Fig. 2. Microscopic findings of basal cell carcinoma (H&E, ×200).

We consulted a surgeon for treatment of high risk BCC, and he recommended radiation therapy. We believe this recommendation was due to the tumor location and underlying comorbidities, including a history of right middle cerebral artery infarction, diabetes mellitus, asymptomatic myeloma, and colon cancer. However, the patient refused treatment for BCC at that time and postponed the radiation therapy. During discussion of BCC treatment, he continued to receive the XELOX regimen for colon cancer and we found the BCC lesion was improved (Fig. 1B). However, systemic chemotherapy is not the standard treatment for localized BCC. Therefore, after completion of adjuvant XELOX therapy (8 cycles over 6 months), we recommended the radiation therapy for the BCC lesion to the patient again. But he continuously refused the treatment. While he delayed radiation therapy for BCC, the crusted ulcerative tumor lesion gradually normalized, leaving only scarring (Fig. 1C). At his most recent visit, in September 2017, he had no evidence of BCC recurrence (Fig. 1D).
DISCUSSION
Systemic treatment of BCC has mainly been reported in a small number of patients with metastatic or advanced disease3,4. The limited findings of systemic treatment may be due to the high success rate of local treatment1. However, research for systemic treatment of BCC is essential when considering the increasing incidence of BCC world-wild, the existence patients who are not candidates for local treatment and the lack of improvement in metastatic BCC survival since the 1980s3,4,5.
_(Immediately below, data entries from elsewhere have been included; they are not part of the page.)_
(** * update_csv.py: allergen flags and translation cleanup over CSV rows

    A shallow embedding of [src/update_csv.py] and the properties of its
    functions.  Python [str] values are lists of Unicode code points, the
    regular expressions of the script are built from three matchers
    (a literal, a word-bounded alternation and a whitespace run), and the
    row loop of [process_csv] runs in a small state-and-exception monad
    over the counters and the output table. *)

From Stdlib Require Import String Ascii DecimalString.
From Stdlib Require Import List NArith ZArith Bool Lia Arith Permutation.
Import ListNotations.

(** ** Strings *)

(** A Python [str] is a sequence of code points. *)
Definition char := N.
Definition str := list char.

Module Utf8.

(** Literals are written as UTF-8 text and decoded to code points. *)
Fixpoint bytes (s : string) : list N :=
  match s with
  | EmptyString => []
  | String a s' => N_of_ascii a :: bytes s'
  end.

Fixpoint go (need : nat) (acc : N) (bs : list N) : str :=
  match bs with
  | [] => []
  | b :: bs' =>
    match need with
    | O =>
      if (b <? 128)%N then b :: go 0 0 bs'
      else if (b <? 224)%N then go 1 (N.land b 31) bs'
      else if (b <? 240)%N then go 2 (N.land b 15) bs'
      else go 3 (N.land b 7) bs'
    | S k =>
      let acc' := (acc * 64 + N.land b 63)%N in
      match k with
      | O => acc' :: go 0 0 bs'
      | S _ => go k acc' bs'
      end
    end
  end.

Definition decode (s : string) : str := go 0 0 (bytes s).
Since a 1978 phase I~II clinical trial for a reported cisplatin response in metastatic BCC, there have been case studies on systemic chemotherapy in BCC with cisplatin containing regimens, combination with 5-FU, bleomycin, doxorubicin, methotrexate, and other regimens3,4,6,7. However, only platinum-based chemotherapy has been shown to have some efficacy in BCC and no randomized clinical trial have been conducted3,6. Additionally, vismodegib, an inhibitor of the hedgehog pathway signal transducer protein Smoothened, recently showed a response in BCC, but it is not approved in some countries and is costly with limited evidence of clinical benefit8,9,10,11. Although the XELOX regimen in this report was not administered for BCC treatment, but was used for colon cancer treatment, this is the first case report of BCC chemotherapy with capecitabine and oxaliplatin. Notably this treatment achieved a complete response in BCC. Because this regimen is widely used for other solid tumors as an alternative to 5-FU and cisplatin to reduce the inconvenience of infusion and potential toxicities (e.g., renal toxicity and emesis), this therapy is known to be well tolerability and toxicity is manageable12,13,14. And previous several reports suggested that low-dose capecitabine (500~1,500 mg/m2 per day for 14 days of a 21-day cycle) has a chemopreventive effect for basal cell carcinoma, squamous cell carcinoma, and actinic keratosis in solid organ transplant recipients who have higher incidence of nonmelanoma skin cancer than the general population15,16,17. Considering these findings, capecitabine and oxaliplatin combination therapy should be studied as treatment for BCC patient who require a systemic chemotherapy option.
Footnotes
CONFLICTS OF INTEREST: The authors have nothing to disclose.